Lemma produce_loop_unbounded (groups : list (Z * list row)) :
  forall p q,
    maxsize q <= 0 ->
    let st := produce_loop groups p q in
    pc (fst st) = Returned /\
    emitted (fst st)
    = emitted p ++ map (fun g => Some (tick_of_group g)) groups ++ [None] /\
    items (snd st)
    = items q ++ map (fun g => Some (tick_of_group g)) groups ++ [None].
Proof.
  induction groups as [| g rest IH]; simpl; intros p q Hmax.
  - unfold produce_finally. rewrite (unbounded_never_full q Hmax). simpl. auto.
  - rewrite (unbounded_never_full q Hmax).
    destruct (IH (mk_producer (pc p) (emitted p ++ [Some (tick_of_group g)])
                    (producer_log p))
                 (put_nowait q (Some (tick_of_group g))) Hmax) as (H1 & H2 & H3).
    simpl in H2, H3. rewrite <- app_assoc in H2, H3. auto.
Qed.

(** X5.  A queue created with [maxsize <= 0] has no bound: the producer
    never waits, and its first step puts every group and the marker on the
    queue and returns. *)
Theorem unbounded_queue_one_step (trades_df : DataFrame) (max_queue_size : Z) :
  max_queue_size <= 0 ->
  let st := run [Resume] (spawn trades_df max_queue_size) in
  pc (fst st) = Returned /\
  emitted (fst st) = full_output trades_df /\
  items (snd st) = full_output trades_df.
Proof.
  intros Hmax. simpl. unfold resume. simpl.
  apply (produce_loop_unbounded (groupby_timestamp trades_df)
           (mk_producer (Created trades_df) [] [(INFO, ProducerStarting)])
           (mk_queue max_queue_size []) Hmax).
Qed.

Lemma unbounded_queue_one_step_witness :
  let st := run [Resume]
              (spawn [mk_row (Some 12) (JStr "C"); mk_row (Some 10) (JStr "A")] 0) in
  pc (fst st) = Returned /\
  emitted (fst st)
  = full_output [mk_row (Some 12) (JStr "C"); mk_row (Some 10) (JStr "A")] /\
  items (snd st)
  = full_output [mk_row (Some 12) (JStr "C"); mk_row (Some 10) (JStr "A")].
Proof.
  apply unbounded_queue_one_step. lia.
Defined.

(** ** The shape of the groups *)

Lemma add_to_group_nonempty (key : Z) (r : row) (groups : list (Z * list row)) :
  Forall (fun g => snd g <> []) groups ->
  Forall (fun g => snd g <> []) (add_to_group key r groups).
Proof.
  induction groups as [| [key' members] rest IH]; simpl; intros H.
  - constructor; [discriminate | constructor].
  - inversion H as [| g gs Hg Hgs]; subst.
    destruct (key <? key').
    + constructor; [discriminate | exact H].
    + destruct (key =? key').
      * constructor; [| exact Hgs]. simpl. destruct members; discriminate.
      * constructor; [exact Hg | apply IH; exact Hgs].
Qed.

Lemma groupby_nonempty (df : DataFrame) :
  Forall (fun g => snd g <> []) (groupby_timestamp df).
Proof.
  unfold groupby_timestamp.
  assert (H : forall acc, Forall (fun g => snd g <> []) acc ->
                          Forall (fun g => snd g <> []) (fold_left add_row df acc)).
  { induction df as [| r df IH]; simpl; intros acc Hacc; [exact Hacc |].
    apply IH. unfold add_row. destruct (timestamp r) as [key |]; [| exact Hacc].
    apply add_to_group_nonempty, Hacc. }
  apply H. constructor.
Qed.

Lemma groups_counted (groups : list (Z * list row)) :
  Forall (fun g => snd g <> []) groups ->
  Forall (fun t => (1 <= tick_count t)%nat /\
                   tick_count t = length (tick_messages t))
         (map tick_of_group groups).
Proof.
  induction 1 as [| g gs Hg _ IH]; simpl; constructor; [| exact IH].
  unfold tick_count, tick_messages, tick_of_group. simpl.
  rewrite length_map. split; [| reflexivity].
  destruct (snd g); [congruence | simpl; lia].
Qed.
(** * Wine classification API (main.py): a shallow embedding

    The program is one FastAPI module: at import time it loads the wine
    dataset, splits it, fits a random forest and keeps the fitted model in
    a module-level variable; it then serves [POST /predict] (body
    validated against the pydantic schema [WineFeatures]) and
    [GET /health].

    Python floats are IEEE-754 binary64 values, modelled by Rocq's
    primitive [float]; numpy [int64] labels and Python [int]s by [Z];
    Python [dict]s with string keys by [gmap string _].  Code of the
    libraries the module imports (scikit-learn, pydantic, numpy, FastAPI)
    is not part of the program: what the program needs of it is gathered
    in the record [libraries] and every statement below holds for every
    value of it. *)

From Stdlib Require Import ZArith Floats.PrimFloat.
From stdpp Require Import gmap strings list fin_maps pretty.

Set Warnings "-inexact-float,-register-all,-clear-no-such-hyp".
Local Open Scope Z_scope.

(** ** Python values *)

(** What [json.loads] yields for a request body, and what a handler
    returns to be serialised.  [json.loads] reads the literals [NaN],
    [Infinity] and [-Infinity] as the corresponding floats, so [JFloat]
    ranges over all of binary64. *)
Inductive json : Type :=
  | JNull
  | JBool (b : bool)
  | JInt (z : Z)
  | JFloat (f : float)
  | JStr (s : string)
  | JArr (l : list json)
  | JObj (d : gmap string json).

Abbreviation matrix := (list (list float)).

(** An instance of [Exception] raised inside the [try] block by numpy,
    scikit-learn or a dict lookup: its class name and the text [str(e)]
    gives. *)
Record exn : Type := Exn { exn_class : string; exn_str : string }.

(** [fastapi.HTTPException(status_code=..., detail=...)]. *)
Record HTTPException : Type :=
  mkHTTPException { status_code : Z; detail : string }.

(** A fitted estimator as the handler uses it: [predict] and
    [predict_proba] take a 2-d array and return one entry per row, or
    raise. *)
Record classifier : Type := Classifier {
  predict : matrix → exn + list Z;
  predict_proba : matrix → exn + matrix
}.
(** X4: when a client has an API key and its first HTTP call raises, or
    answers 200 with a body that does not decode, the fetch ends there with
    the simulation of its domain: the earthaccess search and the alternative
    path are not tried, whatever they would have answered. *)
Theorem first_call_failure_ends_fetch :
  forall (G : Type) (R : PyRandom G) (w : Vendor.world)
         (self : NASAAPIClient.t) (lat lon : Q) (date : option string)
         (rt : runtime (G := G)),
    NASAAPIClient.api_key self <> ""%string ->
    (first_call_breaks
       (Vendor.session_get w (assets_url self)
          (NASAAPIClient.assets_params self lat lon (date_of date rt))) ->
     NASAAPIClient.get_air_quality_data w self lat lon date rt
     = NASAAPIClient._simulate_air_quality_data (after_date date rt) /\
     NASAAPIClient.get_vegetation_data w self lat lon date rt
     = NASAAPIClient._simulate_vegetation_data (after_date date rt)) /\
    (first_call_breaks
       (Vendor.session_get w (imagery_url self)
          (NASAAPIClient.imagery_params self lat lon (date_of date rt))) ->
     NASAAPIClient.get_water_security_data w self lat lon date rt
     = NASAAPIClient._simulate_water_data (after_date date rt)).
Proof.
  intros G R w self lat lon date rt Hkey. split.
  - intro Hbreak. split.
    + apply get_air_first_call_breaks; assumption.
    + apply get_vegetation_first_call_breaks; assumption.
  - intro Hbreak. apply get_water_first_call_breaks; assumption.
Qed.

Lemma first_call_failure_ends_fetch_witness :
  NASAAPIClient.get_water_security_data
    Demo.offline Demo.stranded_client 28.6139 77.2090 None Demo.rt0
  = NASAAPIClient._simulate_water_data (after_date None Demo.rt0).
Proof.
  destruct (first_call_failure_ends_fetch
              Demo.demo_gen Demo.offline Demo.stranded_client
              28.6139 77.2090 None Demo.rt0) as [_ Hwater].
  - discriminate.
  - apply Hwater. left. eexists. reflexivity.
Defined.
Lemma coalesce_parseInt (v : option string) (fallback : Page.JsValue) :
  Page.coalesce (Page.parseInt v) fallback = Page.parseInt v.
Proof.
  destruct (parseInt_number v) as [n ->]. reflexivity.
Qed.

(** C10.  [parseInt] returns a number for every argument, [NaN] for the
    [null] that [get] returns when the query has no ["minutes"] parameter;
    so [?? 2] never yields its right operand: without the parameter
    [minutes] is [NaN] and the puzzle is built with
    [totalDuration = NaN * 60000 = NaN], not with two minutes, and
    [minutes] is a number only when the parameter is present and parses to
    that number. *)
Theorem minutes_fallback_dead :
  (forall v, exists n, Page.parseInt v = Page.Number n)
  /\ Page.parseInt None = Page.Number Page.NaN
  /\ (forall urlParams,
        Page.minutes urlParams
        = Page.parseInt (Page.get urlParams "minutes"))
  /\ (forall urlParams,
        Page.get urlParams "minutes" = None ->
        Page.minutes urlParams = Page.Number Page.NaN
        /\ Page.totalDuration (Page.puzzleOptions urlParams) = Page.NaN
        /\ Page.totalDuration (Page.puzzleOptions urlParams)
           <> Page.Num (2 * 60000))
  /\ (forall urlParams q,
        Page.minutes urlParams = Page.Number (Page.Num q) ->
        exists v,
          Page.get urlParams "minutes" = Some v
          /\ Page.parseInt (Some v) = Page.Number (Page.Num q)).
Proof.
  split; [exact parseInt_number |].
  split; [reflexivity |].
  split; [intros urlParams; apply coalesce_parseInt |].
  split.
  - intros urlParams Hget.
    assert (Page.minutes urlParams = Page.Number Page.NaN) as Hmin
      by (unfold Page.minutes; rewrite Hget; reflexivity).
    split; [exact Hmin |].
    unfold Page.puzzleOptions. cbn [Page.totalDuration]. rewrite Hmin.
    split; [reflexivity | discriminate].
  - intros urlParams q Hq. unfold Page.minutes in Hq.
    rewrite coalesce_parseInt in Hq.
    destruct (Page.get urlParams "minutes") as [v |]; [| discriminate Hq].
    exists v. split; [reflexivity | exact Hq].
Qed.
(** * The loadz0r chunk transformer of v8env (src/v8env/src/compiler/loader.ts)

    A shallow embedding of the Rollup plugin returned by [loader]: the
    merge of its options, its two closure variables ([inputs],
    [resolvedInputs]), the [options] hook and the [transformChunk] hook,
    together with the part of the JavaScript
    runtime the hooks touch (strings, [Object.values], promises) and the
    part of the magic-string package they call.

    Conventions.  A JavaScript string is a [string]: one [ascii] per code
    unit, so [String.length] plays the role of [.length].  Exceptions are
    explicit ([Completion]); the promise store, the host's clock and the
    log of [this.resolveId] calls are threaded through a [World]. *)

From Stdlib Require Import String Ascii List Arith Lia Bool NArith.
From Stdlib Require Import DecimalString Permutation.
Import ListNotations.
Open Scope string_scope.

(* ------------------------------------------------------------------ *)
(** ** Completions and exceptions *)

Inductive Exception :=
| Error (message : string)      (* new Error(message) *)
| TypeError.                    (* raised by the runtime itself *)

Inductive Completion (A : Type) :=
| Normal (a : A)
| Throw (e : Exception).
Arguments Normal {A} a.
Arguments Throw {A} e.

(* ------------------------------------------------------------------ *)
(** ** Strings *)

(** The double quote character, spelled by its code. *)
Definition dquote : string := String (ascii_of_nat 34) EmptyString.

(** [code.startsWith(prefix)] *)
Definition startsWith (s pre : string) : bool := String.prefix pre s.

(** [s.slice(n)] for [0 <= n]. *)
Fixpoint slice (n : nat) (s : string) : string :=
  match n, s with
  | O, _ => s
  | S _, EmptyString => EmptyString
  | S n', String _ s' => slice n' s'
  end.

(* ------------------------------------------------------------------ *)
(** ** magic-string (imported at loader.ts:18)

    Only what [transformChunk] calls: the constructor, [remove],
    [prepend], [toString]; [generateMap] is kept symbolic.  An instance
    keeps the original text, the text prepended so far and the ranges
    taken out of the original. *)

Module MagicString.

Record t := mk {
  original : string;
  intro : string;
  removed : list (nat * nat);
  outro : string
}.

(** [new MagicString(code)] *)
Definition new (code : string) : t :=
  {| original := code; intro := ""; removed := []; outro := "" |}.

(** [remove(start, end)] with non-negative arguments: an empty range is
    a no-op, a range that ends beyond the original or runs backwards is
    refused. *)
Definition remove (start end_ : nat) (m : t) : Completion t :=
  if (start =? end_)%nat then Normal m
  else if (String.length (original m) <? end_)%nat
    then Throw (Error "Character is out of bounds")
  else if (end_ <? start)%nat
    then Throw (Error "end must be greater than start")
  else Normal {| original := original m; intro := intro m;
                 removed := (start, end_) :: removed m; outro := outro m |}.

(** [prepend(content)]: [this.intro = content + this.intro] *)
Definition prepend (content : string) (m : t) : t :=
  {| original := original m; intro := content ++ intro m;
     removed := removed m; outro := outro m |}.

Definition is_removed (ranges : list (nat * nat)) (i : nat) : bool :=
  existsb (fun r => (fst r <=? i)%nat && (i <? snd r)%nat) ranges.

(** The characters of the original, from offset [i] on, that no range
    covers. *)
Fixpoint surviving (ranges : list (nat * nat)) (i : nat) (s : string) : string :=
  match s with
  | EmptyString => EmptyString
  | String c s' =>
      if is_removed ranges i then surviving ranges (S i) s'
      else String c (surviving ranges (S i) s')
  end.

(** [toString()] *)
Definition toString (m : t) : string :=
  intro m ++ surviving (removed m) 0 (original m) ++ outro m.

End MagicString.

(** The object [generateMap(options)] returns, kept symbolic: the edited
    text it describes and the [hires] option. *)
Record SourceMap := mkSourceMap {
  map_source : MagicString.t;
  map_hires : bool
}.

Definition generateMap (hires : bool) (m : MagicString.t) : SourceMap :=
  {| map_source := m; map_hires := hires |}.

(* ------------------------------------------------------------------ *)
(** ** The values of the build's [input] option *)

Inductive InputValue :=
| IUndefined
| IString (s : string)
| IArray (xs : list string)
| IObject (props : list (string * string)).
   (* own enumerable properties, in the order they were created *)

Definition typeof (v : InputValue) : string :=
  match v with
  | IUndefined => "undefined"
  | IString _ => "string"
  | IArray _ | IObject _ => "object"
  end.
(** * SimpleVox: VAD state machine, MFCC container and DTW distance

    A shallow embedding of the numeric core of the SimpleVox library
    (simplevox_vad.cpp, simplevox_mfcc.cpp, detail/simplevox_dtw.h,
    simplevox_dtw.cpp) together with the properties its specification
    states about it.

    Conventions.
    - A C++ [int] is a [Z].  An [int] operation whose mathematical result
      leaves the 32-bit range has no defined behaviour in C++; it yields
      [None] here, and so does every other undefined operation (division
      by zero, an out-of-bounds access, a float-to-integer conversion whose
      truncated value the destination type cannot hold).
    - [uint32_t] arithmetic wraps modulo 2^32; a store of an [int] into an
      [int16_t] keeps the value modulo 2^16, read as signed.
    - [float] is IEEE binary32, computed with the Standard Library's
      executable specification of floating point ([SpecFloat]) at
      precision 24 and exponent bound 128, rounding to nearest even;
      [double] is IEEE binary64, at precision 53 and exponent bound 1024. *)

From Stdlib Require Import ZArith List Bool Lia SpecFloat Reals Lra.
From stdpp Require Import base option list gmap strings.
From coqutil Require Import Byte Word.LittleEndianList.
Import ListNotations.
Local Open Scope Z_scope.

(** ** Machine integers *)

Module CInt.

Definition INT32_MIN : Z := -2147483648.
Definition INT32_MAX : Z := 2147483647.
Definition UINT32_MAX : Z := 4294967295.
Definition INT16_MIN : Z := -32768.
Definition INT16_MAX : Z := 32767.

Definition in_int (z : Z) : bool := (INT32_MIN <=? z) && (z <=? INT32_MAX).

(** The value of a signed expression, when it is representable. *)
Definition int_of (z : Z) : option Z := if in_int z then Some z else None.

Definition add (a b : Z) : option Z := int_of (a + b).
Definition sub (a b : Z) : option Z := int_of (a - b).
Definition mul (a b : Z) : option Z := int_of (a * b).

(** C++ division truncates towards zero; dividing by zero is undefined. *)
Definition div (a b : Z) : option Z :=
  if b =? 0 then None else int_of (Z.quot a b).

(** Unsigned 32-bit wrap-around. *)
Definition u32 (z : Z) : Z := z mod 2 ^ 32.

Task directions> The answer must be every line of the records above that holds the word "bounds".

Output>
    then Throw (Error "Character is out of bounds")
      by zero, an out-of-bounds access, a float-to-integer conversion whose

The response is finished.